Again, SableCC 3 come to the rescue. We can transform the concrete arg_list into a list of exprs. In the generated code, this list is stored in a standard Java List.
Firstly, we'll need to add a function alternative to our abstract syntax:
expr = {add} [left]:expr [right]:expr | {sub} [left]:expr [right]:expr | {mul} [left]:expr [right]:expr | {div} [left]:expr [right]:expr | {number} number | {function} [name]:identifier [args]:expr*;
The "expr*" type indicates a list of zero or more expr clauses.
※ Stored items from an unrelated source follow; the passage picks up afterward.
(* ===== verification/RbTree.v ===== *)
(** * Red-black trees ([project/common/src/rbtree.cpp])

    The tree is a heap of nodes with pointers to children and parents, as in
    the code: [heap] maps addresses to nodes and [NULL] is [None].  One
    definition per method of [RBTree]; [None] is a failed [assert] or the use
    of a null pointer, and loops have fuel, the number of nodes in the heap.
    The comparison function is a parameter.

    The proofs go through trees with addresses ([tree]) and zippers: [R s t]
    says that the heap of [s] holds the tree [t].  Rotations, colours and
    replacements are shown once to do to a zipper what they do to the heap;
    the cases of insertion and deletion are then computations on zippers. *)

From S2P Require Import Prelude.

Abbreviation addr := positive.

Inductive color := RED | BLACK.
#[export] Instance color_eq_dec : EqDecision color.
Proof. solve_decision. Defined.

(** [compare_int], on the integers the pointers hold. *)
Definition compare_int (left right : Z) : Z :=
  if left <? right then -1 else if left >? right then 1 else 0.

#[export] Instance compare_int_total : TotalCompare compare_int.
Proof.
  split; unfold compare_int; intros *; repeat case_match; lia.
Qed.

Section rb.
Context {K V : Type} (compare : K → K → Z).

Record node := mk_node {
  ncolor : color; key : K; value : V;
  left : option addr; right : option addr; parent : option addr }.

Record rbtree := mk_t { heap : gmap addr node; root : option addr }.

(** [n->field = x]. *)
Definition upd (s : rbtree) (p : addr) (f : node → node) : option rbtree :=
  _ ← heap s !! p; Some (mk_t (alter f p (heap s)) (root s)).
Definition with_color (c : color) (n : node) : node :=
  mk_node c (key n) (value n) (left n) (right n) (parent n).
Definition with_value (v : V) (n : node) : node :=
  mk_node (ncolor n) (key n) v (left n) (right n) (parent n).
Definition with_key (k : K) (n : node) : node :=
  mk_node (ncolor n) k (value n) (left n) (right n) (parent n).
Definition with_left (p : option addr) (n : node) : node :=
  mk_node (ncolor n) (key n) (value n) p (right n) (parent n).
Definition with_right (p : option addr) (n : node) : node :=
  mk_node (ncolor n) (key n) (value n) (left n) p (parent n).
Definition with_parent (p : option addr) (n : node) : node :=
  mk_node (ncolor n) (key n) (value n) (left n) (right n) p.
Definition set_color (s : rbtree) (p : addr) (c : color) : option rbtree := upd s p (with_color c).
Definition set_left (s : rbtree) (p : addr) (x : option addr) : option rbtree := upd s p (with_left x).
Definition set_right (s : rbtree) (p : addr) (x : option addr) : option rbtree := upd s p (with_right x).
Definition set_parent (s : rbtree) (p : addr) (x : option addr) : option rbtree := upd s p (with_parent x).

(** ** Neighbours *)
Definition parent_of (s : rbtree) (n : addr) : option addr := x ← heap s !! n; parent x.

Definition grandparent (s : rbtree) (n : addr) : option addr :=
  p ← parent_of s n; parent_of s p.

(** The result may be [NULL]. *)
Definition sibling (s : rbtree) (n : addr) : option (option addr) :=
  p ← parent_of s n;
  x ← heap s !! p;
  Some (if bool_decide (Some n = left x) then right x else left x).

Definition uncle (s : rbtree) (n : addr) : option (option addr) :=
  p ← parent_of s n; _ ← parent_of s p; sibling s p.

Definition node_color (s : rbtree) (n : option addr) : option color :=
  match n with None => Some BLACK | Some p => x ← heap s !! p; Some (ncolor x) end.

(** ** The verification of the properties *)

Fixpoint verify_property_1 (fuel : nat) (s : rbtree) (n : option addr) : option unit :=
  match fuel with
  | O => None
  | S fuel =>
      c ← node_color s n;
      if bool_decide (c = RED ∨ c = BLACK) then
        match n with
        | None => Some tt
        | Some p => x ← heap s !! p; _ ← verify_property_1 fuel s (left x); verify_property_1 fuel s (right x)
        end
      else None
  end.

Definition verify_property_2 (s : rbtree) (n : option addr) : option unit :=
  c ← node_color s n; if bool_decide (c = BLACK) then Some tt else None.

(** [assert (node_color(n) == BLACK)]. *)
Definition assert_black (s : rbtree) (n : option addr) : option unit :=
  c ← node_color s n; if bool_decide (c = BLACK) then Some tt else None.
(** Ranks.  If the objects of the list are pairwise different, as the dictionary of a sorted set ensures,
    [zslGetRank] and [zslGetElementByRank], which only add up spans, are inverse to each other: the element at position
    [i] has the rank [i + 1], and the rank [i + 1] leads to its node; the rank of an object that is not there is 0, and
    there is no node with a rank above the length. *)
Theorem zsl_ranks zsl L : wf zsl L →
  (∀ A t B, L = A ++ t :: B → Forall (λ x, equalStringObjects (to x) (to t) = false) (A ++ B)) →
  (∀ A t B, L = A ++ t :: B →
     zslGetRank zsl (ts t) (to t) = Some (zlen A + 1) ∧ zslGetElementByRank zsl (zlen A + 1) = Some (Some (ta t))) ∧
  (∀ s o, Forall (λ t, equalStringObjects (to t) o = false) L → zslGetRank zsl s o = Some 0) ∧
  (∀ rank, zlen L < rank → zslGetElementByRank zsl rank = Some None).
Proof.
  intros Hwf Huniq. pose proof (i_lev _ _ _ _ (wf_inv _ _ Hwf)) as Hlev.
  assert (Hrank : ∀ s o, Forall (λ t, equalStringObjects (to t) o = true → kcmp (tkey t) (s, o) = 0) L →
    ∃ r, zslGetRank zsl s o = Some r ∧
    ((∃ C t K, L = C ++ t :: K ∧ kcmp (tkey t) (s, o) = 0 ∧ r = zlen C + 1) ∨ (Forall (λ t, kcmp (tkey t) (s, o) ≠ 0) L ∧ r = 0))).
  { intros s o Hu. destruct (sorted_splits (λ t, kcmp (tkey t) (s, o) <=? 0) L (wf_sorted _ _ Hwf) (upto_down s o))
      as (A & B & -> & HP & _ & HB). apply (rank_loop_spec zsl A B s o Hwf HP HB Hu (level_ zsl) [] A); [done|]. unfold hgt. cbn. lia. }
  assert (Helem : ∀ rank, 0 ≤ rank → zslGetElementByRank zsl rank =
    Some (if rank <=? zlen L then Some (at_ (header zsl) (take (Z.to_nat rank) L)) else None)).
  { intros rank Hr. apply (element_loop_spec zsl L rank Hwf Hr (level_ zsl) [] (take (Z.to_nat rank) L)); [done|]. unfold hgt. cbn. lia. }
  assert (Heq : ∀ o s, kcmp o s = 0 → equalStringObjects o.2 s.2 = true).
  { intros [s o] [s' o']. unfold kcmp. cbn. intros Hz. apply equal_spec. by destruct (Z.eqb_spec (scmp s s') 0). }
  split; [|split].
  - intros A t B E. split.
    + destruct (Hrank (ts t) (to t)) as (r & -> & Hr).
      { specialize (Huniq A t B E). subst L. rewrite Forall_app in *. destruct Huniq as [H1 H2].
        split; [|constructor; [intros _; apply (cmp_refl kcmp)|]]; eapply Forall_impl; try exact H1; try exact H2; cbn; congruence. }
      f_equal. destruct Hr as [(C & t' & K & E' & Hz & ->)|[Hn _]].
      * assert (C = A) as ->; [|done]. rewrite E in E'. destruct (sorted_middle A t B) as [HA HB]; [rewrite <- E; apply Hwf|].
        change (ts t, to t) with (tkey t) in Hz. apply app_eq_inv in E' as [(k & -> & Ek)|(k & -> & Ek)].
        -- destruct k as [|x k]; [by rewrite app_nil_r|]. injection Ek as -> ->.
           rewrite Forall_app, Forall_cons in HA. destruct HA as (_ & Hx & _). unfold tlt in Hx. lia.
        -- destruct k as [|x k]; [by rewrite app_nil_r|]. injection Ek as -> ->.
           rewrite Forall_app, Forall_cons in HB. destruct HB as (_ & Hx & _). unfold tlt in Hx. apply (cmp_zero_sym kcmp) in Hz. lia.
      * rewrite E, Forall_app, Forall_cons in Hn. destruct Hn as (_ & Hn & _). destruct Hn. apply (cmp_refl kcmp).
    + rewrite Helem by lia. rewrite (proj2 (Z.leb_le _ _)) by (rewrite E, length_app; cbn [length]; lia).
      do 2 f_equal. replace (Z.to_nat (zlen A + 1)) with (length (A ++ [t])) by (rewrite length_app; cbn; lia).
      rewrite E. replace (A ++ t :: B) with ((A ++ [t]) ++ B) by by rewrite <- app_assoc.
      rewrite take_app_length. unfold at_. by rewrite last_snoc.
  - intros s o Hn. destruct (Hrank s o) as (r & -> & Hr).
    { eapply Forall_impl; [exact Hn|]. cbn. congruence. }
    destruct Hr as [(C & t & K & -> & Hz & _)|[_ ->]]; [|done]. rewrite Forall_app, Forall_cons in Hn. destruct Hn as (_ & Hn & _).
    apply (Heq (tkey t) (s, o)) in Hz. cbn in Hz. congruence.
  - intros rank Hr. rewrite Helem by lia. by rewrite (proj2 (Z.leb_gt _ _)).
Qed.

(** Ranges of scores.  [zslFirstInRange] and [zslLastInRange] return the first and the last node whose score is in
    the range, whichever ends are exclusive, and NULL when there is none; the assertions in them never fail. *)
Theorem zsl_range_ends zsl L r : wf zsl L →
  zslFirstInRange zsl r = Some (ta <$> head (filter (in_range r) L)) ∧
  zslLastInRange zsl r = Some (ta <$> last (filter (in_range r) L)).
Proof. intros Hwf. split; [by apply first_in_range_spec|by apply last_in_range_spec]. Qed.

(** Deleting a range of scores removes exactly the nodes in the range, deletes their objects from the dictionary
    in order, frees their memory and returns their number. *)
Theorem zsl_delete_range zsl L r d : wf zsl L →
  ∃ zsl', zslDeleteRangeByScore zsl r d =
      Some (zsl', foldl dictDelete d (map to (filter (in_range r) L)), zlen (filter (in_range r) L)) ∧
    wf zsl' (filter (λ t, ¬ in_range r t) L) ∧
    dom (mem zsl') = dom (mem zsl) ∖ list_to_set (map ta (filter (in_range r) L)).
Proof. apply delete_score_spec. Qed.
End zsl.

(** ** A concrete skip list *)
Module Sample.
Definition scmp (a b : Z) : Z := a - b.
#[export] Instance scmp_total : TotalCompare scmp.
Proof. split; unfold scmp; intros; lia. Qed.

Definition ob (c : Z) (H : robj_ok (StrRaw [c]) = true) : strobj := mk_strobj (StrRaw [c]) H.
Definition oa : strobj := ob 97 eq_refl.
Definition ob_ : strobj := ob 98 eq_refl.
Definition oc : strobj := ob 99 eq_refl.
(** The dictionary is the list of the objects deleted from it. *)
Definition dict_delete (d : list strobj) (o : strobj) : list strobj := d ++ [o].

Abbreviation zslist := (@zskiplist Z strobj).
Abbreviation hist := (history (D := list strobj) scmp obj_compare obj_equal dict_delete 0).
Abbreviation runs := (run (D := list strobj) scmp obj_compare obj_equal dict_delete).
Abbreviation wfs := (wf scmp obj_compare 0).

Definition created : zslist := default (mk_zsl ∅ 1%positive None 0 1) (zslCreate 0 ∅ 1%positive).
(** Random numbers that give the height [n + 1]. *)
Definition rnd (n : nat) : list Z := replicate n 0 ++ [65535].

Definition after (op : op) (zsl : zslist) : zslist := (default (zsl, []) (runs op zsl [])).1.
Definition ins1 : op := Insert (rnd 1) 2%positive 20 ob_.
Definition ins2 : op := Insert (rnd 0) 3%positive 10 oc.
Definition ins3 : op := Insert (rnd 3) 4%positive 20 oa.
Definition sample : zslist := after ins3 (after ins2 (after ins1 created)).
Definition contents : list (Z * strobj) := [(10, oc); (20, oa); (20, ob_)].

Lemma runs_after o zsl : match runs o zsl [] with Some (_, []) => true | _ => false end = true →
  runs o zsl [] = Some (after o zsl, []).
Proof. unfold after. destruct (runs o zsl []) as [[z [|]]|]; try done. Qed.

Lemma sample_history : hist sample [] contents.
Proof.
  assert (H0 : hist created [] []) by (apply (h_create _ _ _ _ _ ∅ 1%positive); by vm_compute).
  assert (H1 : hist (after ins1 created) [] [(20, ob_)]).
  { apply (h_op _ _ _ _ _ created [] [] ins1 _ _ H0); [|by apply runs_after; vm_compute].
    split_and!; [by vm_compute|by eexists|by vm_compute|constructor]. }
  assert (H2 : hist (after ins2 (after ins1 created)) [] [(10, oc); (20, ob_)]).
  { apply (h_op _ _ _ _ _ _ _ _ ins2 _ _ H1); [|by apply runs_after; vm_compute].
    split_and!; [by vm_compute|by eexists|by vm_compute|by repeat constructor]. }
  apply (h_op _ _ _ _ _ _ _ _ ins3 _ _ H2); [|by apply runs_after; vm_compute].
  split_and!; [by vm_compute|by eexists|by vm_compute|by repeat constructor].
Qed.

Lemma sample_held : ∃ L, wfs sample L ∧ map tkey L = contents.
Proof. apply (history_wf scmp obj_compare obj_equal dict_delete 0 obj_equal_spec sample [] contents sample_history). Qed.

Lemma zsl_history_refines_witness :
  ∃ zsl' d', runs (DeleteByScore (mk_range 15 20 false true)) sample [] = Some (zsl', d') ∧ hist zsl' d' contents.
Proof.
  apply (proj2 (zsl_history_refines scmp obj_compare obj_equal dict_delete 0 obj_equal_spec sample [] contents sample_history)
    (DeleteByScore (mk_range 15 20 false true))).
  exact I.
Defined.

Lemma zslInsert_links_witness :
  ∃ zsl' L', zslInsert scmp obj_compare sample (rnd 7) 5%positive 15 oa = Some (zsl', []) ∧ wfs zsl' L'.
Proof.
  destruct sample_held as (L & Hwf & HL).
  assert (Hl : zlen L < 2 ^ 32 - 1).
  { rewrite <- (length_map tkey), HL. done. }
  assert (Hn : Forall (λ t, kcmp scmp obj_compare (tkey t) (15, oa) ≠ 0) L).
  { apply (Forall_map tkey (λ k, kcmp scmp obj_compare k (15, oa) ≠ 0)). rewrite HL. by repeat constructor. }
  destruct (zslInsert_links scmp obj_compare obj_equal 0 obj_equal_spec sample L (rnd 7) 5%positive 15 oa 8 [] Hwf)
    as (_ & zsl' & A & B & E & _ & Hwf' & _).
  - by vm_compute.
  - by vm_compute.
  - exact Hl.
  - exact Hn.
  - exists zsl', (A ++ mk_tower 5%positive 15 oa 8 :: B). split; [exact E|exact Hwf'].
Defined.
Now we need to annotate the concrete function syntax with the transformation to the abstract syntax:
value {-> expr} = {number} number {-> New expr.number(number)} | {parens} left_paren expr right_paren {-> expr.expr} | {constant} [name]:identifier {-> New expr.constant(name)} | {function} [name]:identifier left_paren [args]:arg_list right_paren {-> New expr.function(name,[args.expr])};
Note the square brackets around the "[args.expr]" argument. They indicate that the "args" clause is translated into a list of exprs, not a single expr.
Finally we need to define how the different alternatives of the args_list are collected into a single list.
arg_list {-> expr*} = {single} [arg]:expr {-> [arg.expr]} | {multiple} [arg]:expr comma [rest]:arg_list {-> [arg.expr, rest.expr]};
The annotation of the arg_list production "{-> expr*}" indicates that it is translated to a list of expr elements. The annotations of the "single" and "multiple" alternatives specify how to build that. The single transformation builds a list with one element, the subexpression named arg. The multiple transformation prepends the subexpression named arg to the list created by transforming the rest of the arg_list.
Conclusion
That covers the basics of concrete-to-abstract syntax transformations in SableCC 3. I hope this overview sheds some light on a powerful but underdocumented feature. Concrete-to-abstract syntax transformations let SableCC shine in an iterative development process. By working on the abstract syntax, analysis code is shielded from changes to concrete syntax. You can add to or change the grammar during the project without breaking a lot of existing code. I've found it easy to design a language test-first, repeatedly writing unit tests to specify syntax and semantics and then changing the grammar and interpreter to make the tests pass. This has let me play with language design and quickly experiment with new language features.
All the source code used in the examples above and IntelliJ project files are available in a Zip archive.
Update 28/09/2005: SableCC 3.0 is now a stable release, so you can happily use it in production systems.